(REQUIREMENT):
Produce a verbatim transcription of the records below, beginning at the line containing "rewrite HM, Hadd, Ok_bind." and ending at the final line; include only those lines.

(THE RECORDS):
========================================================================
(** The first page starts at the first row. *)
Lemma extract_first_entry props (b : RecordBatch) (f : F) m rows x es :
  Written props b f m -> batch_schema b <> [] -> rows !! 0%nat = Some x -> batch_num_rows b = length rows ->
  extract_kv_index_entries rows f = Ok es -> exists loc es', es = (encoded x.1, loc) :: es'.
Proof.
  intros [Ho _ _ _ (sizes & Hnum & _ & Hsum & (oi & Hoi & HF) & _)] Hsch Hx Hn Hes.
  unfold extract_kv_index_entries, open_metadata in Hes. rewrite Ho in Hes. cbn [ok_or] in Hes. rewrite Ok_bind, Hoi in Hes.
  cbn [ok_or] in Hes. rewrite Ok_bind, Hnum in Hes.
  destruct HF as [|rg n oi sizes [Hl Hg] _].
  { cbn in Hsum. rewrite Hn in Hsum. apply lookup_lt_Some in Hx. lia. }
  destruct rg as [|pages rg]; [destruct (batch_schema b); done|]. apply Forall_cons in Hg as [((p & ps & -> & Hp) & _ & HFp) _].
  apply Forall_cons in HFp as [(Hb & _ & Ho1 & _ & Hz1) _].
  cbn [index_entries lookup list_lookup ok_or] in Hes. rewrite Ok_bind in Hes. cbn [group_entries] in Hes. rewrite Hp in Hes.
  destruct (Z.ltb_spec 0 0); [lia|]. destruct (Z.ltb_spec (pp_offset p) 0); [lia|].
  destruct (Z.ltb_spec (pp_compressed_page_size p) 0); [lia|]. change (Z.to_nat (0 + 0)) with 0%nat in Hes. rewrite Hx in Hes.
  cbn [ok_or] in Hes. rewrite Ok_bind in Hes. apply bind_Ok in Hes as (es1 & Hge & Hes).
  apply bind_Ok in Hge as (r1 & _ & [= <-]). apply bind_Ok in Hes as (n1 & _ & Hes).
  destruct (n1 <? 0); [done|]. apply bind_Ok in Hes as (r2 & _ & [= <-]). by eexists _, _.
Qed.

Lemma long_key_fails s fmt lv rows bits x :
  Forall column_ok (columns s) -> names_ok s -> rows_ok s rows -> arrow_fits s fmt rows -> Z.of_nat (length rows) < 2 ^ 64 ->
  rows !! 0%nat = Some x -> MAX_KEY_LEN < Z.of_nat (length (encoded x.1)) ->
  write_sorted_rows xxh3_64 (F := F) rows s lv fmt bits = Err (Parquet "kv_index::build: key exceeds MAX_KEY_LEN").
Proof.
  intros Wc Hn Wr Wa H64 Hx Hlong. assert (Wn : rows <> []) by (by intros ->).
  destruct (add_all_ok xxh3_64 Hxxh (map (fun x => user_key_bytes x.1) rows) _
    (bloom_new_wf (Z.max (Z.of_nat (length rows)) 1000) bits)) as (bl & Hadd & _).
  destruct (meta_to_json_total (file_meta_of rows lv fmt 0)) as [mj Hmj]. destruct (schema_to_json_total s) as [sj Hsj].
  unfold write_sorted_rows.
  assert (HM : forall A (y z : A), match rows with [] => y | _ :: _ => z end = z) by (by destruct rows).
  rewrite HM, Hadd, Ok_bind. unfold encode_footer_kv. rewrite Hmj, Hsj. cbn [ok_or]. rewrite !Ok_bind.
  destruct (arrow_write_pass_spec rows s lv fmt
    ([(FOOTER_KEY, mj); (SCHEMA_KEY, sj)] ++ [("merutable.bloom"%string, hex_encode (to_bytes bl))]) Wc Hn Wr Wn Wa)
    as (f1 & m1 & b1 & p1 & -> & HW1 & _ & Hs1 & _ & Hn1). rewrite Ok_bind.
  destruct (extract_kv_index_entries_spec p1 b1 f1 m1 rows HW1 Hn1) as (es & Hes & _); [by rewrite Hs1|done|].
  destruct (extract_first_entry p1 b1 f1 m1 rows x es HW1) as (loc & es' & ->); [by rewrite Hs1|done|done|done|].
  rewrite Hes, Ok_bind. unfold build. cbn [build_loop].
  destruct (Z.ltb_spec MAX_KEY_LEN (Z.of_nat (length (encoded x.1)))); [done|lia].
Qed.
End roundtrip.

(** ** Properties *)


(** Long keys cannot be flushed.  No check on the write path bounds a
    primary key, but when the first row of a file has an encoded key over
    65,535 bytes, writing the file fails, for every schema, format and level:
    a flush or compaction of such a row can never succeed. *)
Theorem long_key_cannot_be_written (xxh3_64 : bytes -> Z) {F : Type}
    `{!Arrow, !ArrowLaws, !ParquetFile F, !ParquetFileLaws F, !RowSerde, !RowSerdeLaws}
    `{!FooterCodec, !FooterCodecLaws, !SchemaJson, !SchemaJsonLaws} s fmt lv rows bits x :
  (forall k, 0 <= xxh3_64 k < 2 ^ 64) ->
  Forall column_ok (columns s) -> names_ok s -> rows_ok s rows -> arrow_fits s fmt rows -> Z.of_nat (length rows) < 2 ^ 64 ->
  rows !! 0%nat = Some x -> MAX_KEY_LEN < Z.of_nat (length (encoded x.1)) ->
  write_sorted_rows xxh3_64 (F := F) rows s lv fmt bits = Err (Parquet "kv_index::build: key exceeds MAX_KEY_LEN").
Proof. intros Hx. exact (long_key_fails xxh3_64 Hx s fmt lv rows bits x). Qed.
========================================================================
(EXERCISE OUTPUT):
  rewrite HM, Hadd, Ok_bind. unfold encode_footer_kv. rewrite Hmj, Hsj. cbn [ok_or]. rewrite !Ok_bind.
  destruct (arrow_write_pass_spec rows s lv fmt
    ([(FOOTER_KEY, mj); (SCHEMA_KEY, sj)] ++ [("merutable.bloom"%string, hex_encode (to_bytes bl))]) Wc Hn Wr Wn Wa)
    as (f1 & m1 & b1 & p1 & -> & HW1 & _ & Hs1 & _ & Hn1). rewrite Ok_bind.
  destruct (extract_kv_index_entries_spec p1 b1 f1 m1 rows HW1 Hn1) as (es & Hes & _); [by rewrite Hs1|done|].
  destruct (extract_first_entry p1 b1 f1 m1 rows x es HW1) as (loc & es' & ->); [by rewrite Hs1|done|done|done|].
  rewrite Hes, Ok_bind. unfold build. cbn [build_loop].
  destruct (Z.ltb_spec MAX_KEY_LEN (Z.of_nat (length (encoded x.1)))); [done|lia].
Qed.
End roundtrip.

(** ** Properties *)


(** Long keys cannot be flushed.  No check on the write path bounds a
    primary key, but when the first row of a file has an encoded key over
    65,535 bytes, writing the file fails, for every schema, format and level:
    a flush or compaction of such a row can never succeed. *)
Theorem long_key_cannot_be_written (xxh3_64 : bytes -> Z) {F : Type}
    `{!Arrow, !ArrowLaws, !ParquetFile F, !ParquetFileLaws F, !RowSerde, !RowSerdeLaws}
    `{!FooterCodec, !FooterCodecLaws, !SchemaJson, !SchemaJsonLaws} s fmt lv rows bits x :
  (forall k, 0 <= xxh3_64 k < 2 ^ 64) ->
  Forall column_ok (columns s) -> names_ok s -> rows_ok s rows -> arrow_fits s fmt rows -> Z.of_nat (length rows) < 2 ^ 64 ->
  rows !! 0%nat = Some x -> MAX_KEY_LEN < Z.of_nat (length (encoded x.1)) ->
  write_sorted_rows xxh3_64 (F := F) rows s lv fmt bits = Err (Parquet "kv_index::build: key exceeds MAX_KEY_LEN").
Proof. intros Hx. exact (long_key_fails xxh3_64 Hx s fmt lv rows bits x). Qed.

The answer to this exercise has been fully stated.